RECORDS FOR PROCESSING:
(** * fitfusion-mobile: the agentic retrieval-refinement controller

    A shallow embedding of [backend/agentic_rag.py] (class
    [AgenticFitnessRAG]) and the properties of its control loop.

    Conventions of the embedding.
    - Python [float] is IEEE 754 binary64: scores are Rocq's primitive
      [float], with the same operations and comparisons.  [sum] over a
      generator of floats is the left-to-right addition starting from 0
      (CPython up to 3.11; later versions compensate the rounding error of
      the additions, which can change the last bit of a sum).
    - Python [int] is [Z]; a [len] is a [nat], converted to [float]
      exactly (lengths stay far below 2^53).
    - Python [str] is [string]; [lower] folds the ASCII letters.
    - A dict read through [.get(key, default)] is a [gmap] (or an [option]
      field when the dict is a fixed-shape record) read with [default].
    - The vector store is an abstract stateful capability: a function from
      its state and a query to a new state and either a list of hits or a
      raised exception.
    - An exception that leaves a method is a value [Raise e] of the small
      error monad [result]. *)

From Stdlib Require Import ZArith List String Ascii Bool Lia.
From Stdlib Require Import Floats.PrimFloat Numbers.Cyclic.Int63.Uint63.
From stdpp Require Import base option list gmap strings.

TASK GOAL:
Set down, exactly as they stand above, the lines starting with the line with "[float], with the" and going on through the line with "- The vector", and no others.

ANSWER:
      [float], with the same operations and comparisons.  [sum] over a
      generator of floats is the left-to-right addition starting from 0
      (CPython up to 3.11; later versions compensate the rounding error of
      the additions, which can change the last bit of a sum).
    - Python [int] is [Z]; a [len] is a [nat], converted to [float]
      exactly (lengths stay far below 2^53).
    - Python [str] is [string]; [lower] folds the ASCII letters.
    - A dict read through [.get(key, default)] is a [gmap] (or an [option]
      field when the dict is a fixed-shape record) read with [default].
    - The vector store is an abstract stateful capability: a function from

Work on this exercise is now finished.